Lemma X20_one_fresh_queue_per_acknowledgement_witness :
  subscribed_queues
    [Log Info "Received subscription for topic";
     EpPublish "threatbus/manage"
       (Event "Tb::subscription_acknowledged" [DString "threatbus/intelaaaaaaaaaa"]);
     SubscribeCallback (DString "threatbus/intel") 0 (DTimespan 0)]
  = [0%nat].
Proof.
  refine (proj1 (X20_one_fresh_queue_per_acknowledgement (λ _, 0%nat) "Tb"
            [Event "Tb::subscribe" [DString "threatbus/intel"; DTimespan 0]]
            (Zeek.mkState ∅ 0 0) _
            (Zeek.mkState {["threatbus/intelaaaaaaaaaa" := 0%nat]} 1 10) _)).
  vm_compute. reflexivity.
Defined.

End AcknowledgementInstance.
(** The [except BadRequestError as ex] block.  [and] evaluates its right
    operand only when the left one is true; the final bare [raise]
    re-raises [ex]. *)
Definition handle_BadRequestError (message : string) (body : pyval) : Run pyval :=
  let ex := BadRequestError message body in
  has_inner ← (if isinstance_dict body then op (contains "innererror" body) else mret false);
  if (has_inner : bool) then
    innererror ← op (getitem "innererror" body);
    has_code ← op (contains "code" innererror);
    if (has_code : bool) then
      innererror' ← op (getitem "innererror" body);
      code ← op (getitem "code" innererror');
      violation ← op (contains "ResponsibleAIPolicyViolation" code);
      absorb ← (if (violation : bool) then op (contains "message" body) else mret false);
      if (absorb : bool) then op (getitem "message" body) else raise ex
    else raise ex
  else raise ex.

Definition get_response (prompt : string) : Run pyval :=
  me ← getself id;
  let new_params := new_params me prompt in
  try_except_BadRequestError
    (client ← getself _client;
     response ← chat_completions_create client new_params;
     _process_response response)
    handle_BadRequestError.

(** What the remote endpoint answers to this call of [get_response]. *)
Definition answer (prompt : string) (w : World) : outcome pyval :=
  server (_client (self w)) (wire w) (new_params (self w) prompt).

(** The world once the request of this call has gone out. *)
Definition sent (prompt : string) (w : World) : World :=
  {| self := self w; wire := wire w ++ [new_params (self w) prompt] |}.

End Methods.

(** Reading a turn back. *)
Definition role_of (t : pyval) : option pyval :=
  match t with
  | PDict d => d !! "role"
  | _ => None
  end.

Definition content_of (t : pyval) : option pyval :=
  match t with
  | PDict d => d !! "content"
  | _ => None
  end.

Definition is_user_turn (t : pyval) : bool :=
  match role_of t with
  | Some (PStr r) => String.eqb r "user"
  | _ => false
  end.

Definition is_system_turn (t : pyval) : bool :=
  match role_of t with
  | Some (PStr r) => String.eqb r "system"
  | _ => false
  end.

(** A program is silent when it leaves the world as it found it. *)
Definition silent {A} (m : Run A) : Prop := ∀ w, (m w).1 = w.

Definition is_BadRequestError (e : exception) : bool :=
  match e with
  | BadRequestError _ _ => true
  | _ => false
  end.

(** The error bodies the handler is written for and does not absorb:
    every level it subscripts is a mapping and the code is text. *)
Inductive unabsorbed : pyval → Prop :=
  | unabsorbed_not_dict body :
      isinstance_dict body = false → unabsorbed body
  | unabsorbed_no_innererror d :
      d !! "innererror" = None → unabsorbed (PDict d)
  | unabsorbed_no_code d inner :
      d !! "innererror" = Some (PDict inner) →
      inner !! "code" = None → unabsorbed (PDict d)
  | unabsorbed_other_code d inner code :
      d !! "innererror" = Some (PDict inner) →
      inner !! "code" = Some (PStr code) →
      str_contains "ResponsibleAIPolicyViolation" code = false → unabsorbed (PDict d)
  | unabsorbed_no_message d inner code :
      d !! "innererror" = Some (PDict inner) →
      inner !! "code" = Some (PStr code) →
      d !! "message" = None → unabsorbed (PDict d).

(** A connector as [__init__] leaves it, with the requests made so far. *)
Definition constructed (config : Connector) (earlier : list (gmap string pyval)) : World :=
  {| self := __init__ config; wire := earlier |}.

(** The values on which [in] raises [TypeError]: [None], booleans,
    numbers and plain objects. *)
Definition not_iterable (v : pyval) : bool :=
  match v with
  | PNone | PBool _ | PInt _ | PFloat _ | PObj _ => true
  | PStr _ | PList _ | PDict _ => false
  end.

(** ** Concrete connectors, replies and error bodies *)

Module Sample.

Definition judge : Connector :=
  {| token := "secret";
     endpoint := "https://example.openai.azure.com";
     optional_params :=
       <["model" := PStr "gpt-4o"]>
         (<["temperature" := PInt 0]> (<["timeout" := PInt 5]> ∅));
     pre_prompt := "Q: ";
     post_prompt := " A:";
     system_prompt := PStr "You are a careful judge.";
     timeout := PInt 600 |}.

Definition plain : Connector :=
  {| token := "secret";
     endpoint := "https://example.openai.azure.com";
     optional_params := <["model" := PStr "gpt-4o"]> ∅;
     pre_prompt := "";
     post_prompt := "";
     system_prompt := PStr "";
     timeout := PInt 600 |}.

Definition fresh (c : Connector) : World := {| self := __init__ c; wire := [] |}.

(** An endpoint that answers every call the same way. *)
Definition answering (o : outcome pyval)
    : AsyncAzureOpenAI → list (gmap string pyval) → gmap string pyval → outcome pyval :=
  λ _ _ _, o.
(* ===== verification/Regex.v ===== *)
(** * Regular expressions

    The kernel screens text with a handful of [regexp] patterns.  This file
    gives the fragment of RE2 they use (character classes, sequence,
    alternation, repetition, optional [(?i)] case folding) as a syntax tree
    over runes, its meaning as an inductive relation, and an executable
    matcher by derivatives proved to decide that meaning. *)

From S2P Require Import Prelude GoStrings.

#[local] Open Scope Z_scope.

Inductive re :=
  | REmpty                       (* matches nothing *)
  | REps                         (* the empty string *)
  | RCls (f : Z -> bool)         (* one rune of a class *)
  | RSeq (a b : re)
  | RAlt (a b : re)
  | RStar (a : re).

(** What a pattern matches. *)
Inductive matches : re -> list Z -> Prop :=
  | m_eps : matches REps []
  | m_cls f r : f r = true -> matches (RCls f) [r]
  | m_seq a b u v : matches a u -> matches b v -> matches (RSeq a b) (u ++ v)
  | m_alt_l a b u : matches a u -> matches (RAlt a b) u
  | m_alt_r a b u : matches b u -> matches (RAlt a b) u
  | m_star_nil a : matches (RStar a) []
  | m_star_app a u v : matches a u -> matches (RStar a) v -> matches (RStar a) (u ++ v).

Fixpoint nullable (e : re) : bool :=
  match e with
  | REmpty | RCls _ => false
  | REps | RStar _ => true
  | RSeq a b => nullable a && nullable b
  | RAlt a b => nullable a || nullable b
  end.

(** Constructors that drop what cannot match, so derivatives stay small. *)
Definition seq' (a b : re) : re :=
  match a, b with
  | REmpty, _ => REmpty
  | _, REmpty => REmpty
  | REps, _ => b
  | _, _ => RSeq a b
  end.
Definition alt' (a b : re) : re :=
  match a, b with
  | REmpty, _ => b
  | _, REmpty => a
  | _, _ => RAlt a b
  end.

Fixpoint deriv (r : Z) (e : re) : re :=
  match e with
  | REmpty | REps => REmpty
  | RCls f => if f r then REps else REmpty
  | RSeq a b =>
    if nullable a then alt' (seq' (deriv r a) b) (deriv r b) else seq' (deriv r a) b
  | RAlt a b => alt' (deriv r a) (deriv r b)
  | RStar a => seq' (deriv r a) (RStar a)
  end.

Fixpoint match_runes (e : re) (s : list Z) : bool :=
  match s with
  | [] => nullable e
  | r :: s' => match_runes (deriv r e) s'
  end.

Lemma seq'_matches a b u : matches (seq' a b) u <-> matches (RSeq a b) u.
Proof.
  assert (He : forall b v, matches b v <-> matches (RSeq REps b) v).
  { intros b' v. split.
    - intros H. apply (m_seq REps b' [] v); [constructor | done].
    - intros H. inversion H as [| |? ? ? ? H1 H2| | | |]; subst. inversion H1; subst. done. }
  destruct a, b; cbn [seq']; try reflexivity; try apply He;
    split; intros H; inversion H; subst;
    match goal with H : matches REmpty _ |- _ => inversion H end.
Qed.

Lemma alt'_matches a b u : matches (alt' a b) u <-> matches (RAlt a b) u.
Proof.
  destruct a, b; cbn [alt']; try reflexivity;
    (split; intros H;
     [ first [by apply m_alt_l | by apply m_alt_r]
     | inversion H; subst; first [done | match goal with H : matches REmpty _ |- _ => inversion H end]]).
Qed.

Lemma matches_seq_inv a b u :
  matches (RSeq a b) u <-> exists v w, u = v ++ w /\ matches a v /\ matches b w.
Proof.
  split; [intros H; inversion H; subst; eauto 6 | intros (v & w & -> & ? & ?); by constructor].
Qed.

Lemma matches_alt_inv a b u : matches (RAlt a b) u <-> matches a u \/ matches b u.
Proof. split; [intros H; inversion H; auto | intros [?|?]; [by apply m_alt_l|by apply m_alt_r]]. Qed.

Lemma nullable_spec e : nullable e = true <-> matches e [].
Proof.
  induction e as [| |f|a IHa b IHb|a IHa b IHb|a IHa]; cbn.
  - split; [done | intros H; inversion H].
  - split; [constructor | done].
  - split; [done | intros H; inversion H].
  - rewrite andb_true_iff, IHa, IHb, matches_seq_inv. split.
    + intros [? ?]. by exists [], [].
    + intros (v & w & Hvw & ? & ?). symmetry in Hvw. apply app_eq_nil in Hvw as [-> ->]. done.
  - by rewrite orb_true_iff, IHa, IHb, matches_alt_inv.
  - split; [constructor | done].
Qed.

(** A non-empty match of a repetition starts with a non-empty match of its body. *)
Lemma matches_star_cons a r u :
  matches (RStar a) (r :: u) ->
  exists v w, u = v ++ w /\ matches a (r :: v) /\ matches (RStar a) w.
Proof.
  remember (RStar a) as e eqn:He. remember (r :: u) as s eqn:Hs.
  intros H. revert u Hs. induction H as [| | | | | |a' v w Hv _ Hw IH]; intros t Hs; try discriminate.
  injection He as ->. destruct v as [|x v]; cbn in Hs.
  - by apply IH.
  - injection Hs as -> <-. by exists v, w.
Qed.

Lemma deriv_spec r e u : matches (deriv r e) u <-> matches e (r :: u).
Proof.
  revert u. induction e as [| |f|a IHa b IHb|a IHa b IHb|a IHa]; intros u; cbn.
  - split; intros H; inversion H.
  - split; intros H; inversion H.
  - destruct (f r) eqn:Hf; split; intros H; inversion H; subst; try congruence; by constructor.
  - assert (Hs : matches (seq' (deriv r a) b) u <->
             exists v w, u = v ++ w /\ matches a (r :: v) /\ matches b w).
    { rewrite seq'_matches, matches_seq_inv. by setoid_rewrite IHa. }
    assert (Hc : matches (RSeq a b) (r :: u) <->
             (matches a [] /\ matches b (r :: u)) \/ (exists v w, u = v ++ w /\ matches a (r :: v) /\ matches b w)).
    { rewrite matches_seq_inv. split.
      - intros ([|x v] & w & Hu & Ha & Hb); cbn in Hu; [subst; auto|].
        injection Hu as <- ->. right. eauto.
      - intros [[? ?]|(v & w & -> & ? & ?)]; [by exists [], (r :: u) | by exists (r :: v), w]. }
    rewrite Hc. destruct (nullable a) eqn:Hn.
    + rewrite alt'_matches, matches_alt_inv, Hs, IHb. apply nullable_spec in Hn. tauto.
    + rewrite Hs. split; [auto|]. intros [[Ha _]|?]; [|done].
      apply nullable_spec in Ha. congruence.
  - by rewrite alt'_matches, !matches_alt_inv, IHa, IHb.
  - rewrite seq'_matches, matches_seq_inv. setoid_rewrite IHa. split.
    + intros (v & w & -> & Ha & Hw). by apply (m_star_app a (r :: v) w).
    + apply matches_star_cons.
Qed.

(** The matcher decides the relation. *)
Lemma match_runes_spec e s : match_runes e s = true <-> matches e s.
Proof.
  revert e. induction s as [|r s IH]; intros e; cbn.
  - apply nullable_spec.
  - by rewrite IH, deriv_spec.
Qed.

(** ** Building patterns *)

Definition any : re := RStar (RCls (fun _ => true)).

Definition rs (l : list re) : re := foldr RSeq REps l.      (* juxtaposition *)
Definition alts (l : list re) : re := foldr RAlt REmpty l.  (* a|b|c *)
Definition ropt (a : re) : re := RAlt a REps.                (* a? *)
Definition rplus (a : re) : re := RSeq a (RStar a).          (* a+ *)
Definition rmin (n : nat) (a : re) : re := RSeq (rs (replicate n a)) (RStar a). (* a{n,} *)

Definition in_range (lo hi r : Z) : bool := (lo <=? r) && (r <=? hi).
Definition one (c : Z) : re := RCls (fun r => r =? c).

(** One letter under [(?i)]: simple folding adds U+017F to [s] and U+212A to [k]. *)
Definition fold_eq (c r : Z) : bool :=
  (rune_lower (H := ascii_tables) r =? c)
  || ((c =? 115) && (r =? 383)) || ((c =? 107) && (r =? 8490)).

(** A lower-case literal, exactly and under [(?i)]. *)
Definition lit (s : string) : re := rs (one <$> runes s).
Definition lit_i (s : string) : re := rs ((fun c => RCls (fold_eq c)) <$> runes s).

(** [\s] of RE2. *)
Definition re_space : re :=
  RCls (fun r => (r =? 9) || (r =? 10) || (r =? 12) || (r =? 13) || (r =? 32)).

(** [re.MatchString(s)]: anywhere in the string, or from its beginning when the
    pattern starts with [^]. *)
Definition match_string (e : re) (s : string) : bool :=
  match_runes (rs [any; e; any]) (runes s).
Definition match_prefix (e : re) (s : string) : bool :=
  match_runes (rs [e; any]) (runes s).

Lemma matches_any u : matches any u.
Proof.
  induction u as [|r u IH]; [constructor|].
  apply (m_star_app _ [r] u); [by constructor | done].
Qed.

Lemma match_string_spec e s :
  match_string e s = true <-> exists u v w, runes s = u ++ v ++ w /\ matches e v.
Proof.
  unfold match_string, rs; cbn. rewrite match_runes_spec. split.
  - intros H. apply matches_seq_inv in H as (u & x & Hs & _ & H).
    apply matches_seq_inv in H as (v & y & -> & Hv & H).
    apply matches_seq_inv in H as (w & z & -> & _ & H). inversion H; subst.
    rewrite app_nil_r in Hs. eauto.
  - intros (u & v & w & -> & Hv). constructor; [apply matches_any|].
    constructor; [done|]. rewrite <- (app_nil_r w). constructor; [apply matches_any | constructor].
Qed.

• **Exercise**: Give back the records word for word. Start at the first line, end at the line containing "innererror' ← op", and include both.

• **Exercise result**:
Lemma X20_one_fresh_queue_per_acknowledgement_witness :
  subscribed_queues
    [Log Info "Received subscription for topic";
     EpPublish "threatbus/manage"
       (Event "Tb::subscription_acknowledged" [DString "threatbus/intelaaaaaaaaaa"]);
     SubscribeCallback (DString "threatbus/intel") 0 (DTimespan 0)]
  = [0%nat].
Proof.
  refine (proj1 (X20_one_fresh_queue_per_acknowledgement (λ _, 0%nat) "Tb"
            [Event "Tb::subscribe" [DString "threatbus/intel"; DTimespan 0]]
            (Zeek.mkState ∅ 0 0) _
            (Zeek.mkState {["threatbus/intelaaaaaaaaaa" := 0%nat]} 1 10) _)).
  vm_compute. reflexivity.
Defined.

End AcknowledgementInstance.
(** The [except BadRequestError as ex] block.  [and] evaluates its right
    operand only when the left one is true; the final bare [raise]
    re-raises [ex]. *)
Definition handle_BadRequestError (message : string) (body : pyval) : Run pyval :=
  let ex := BadRequestError message body in
  has_inner ← (if isinstance_dict body then op (contains "innererror" body) else mret false);
  if (has_inner : bool) then
    innererror ← op (getitem "innererror" body);
    has_code ← op (contains "code" innererror);
    if (has_code : bool) then
      innererror' ← op (getitem "innererror" body);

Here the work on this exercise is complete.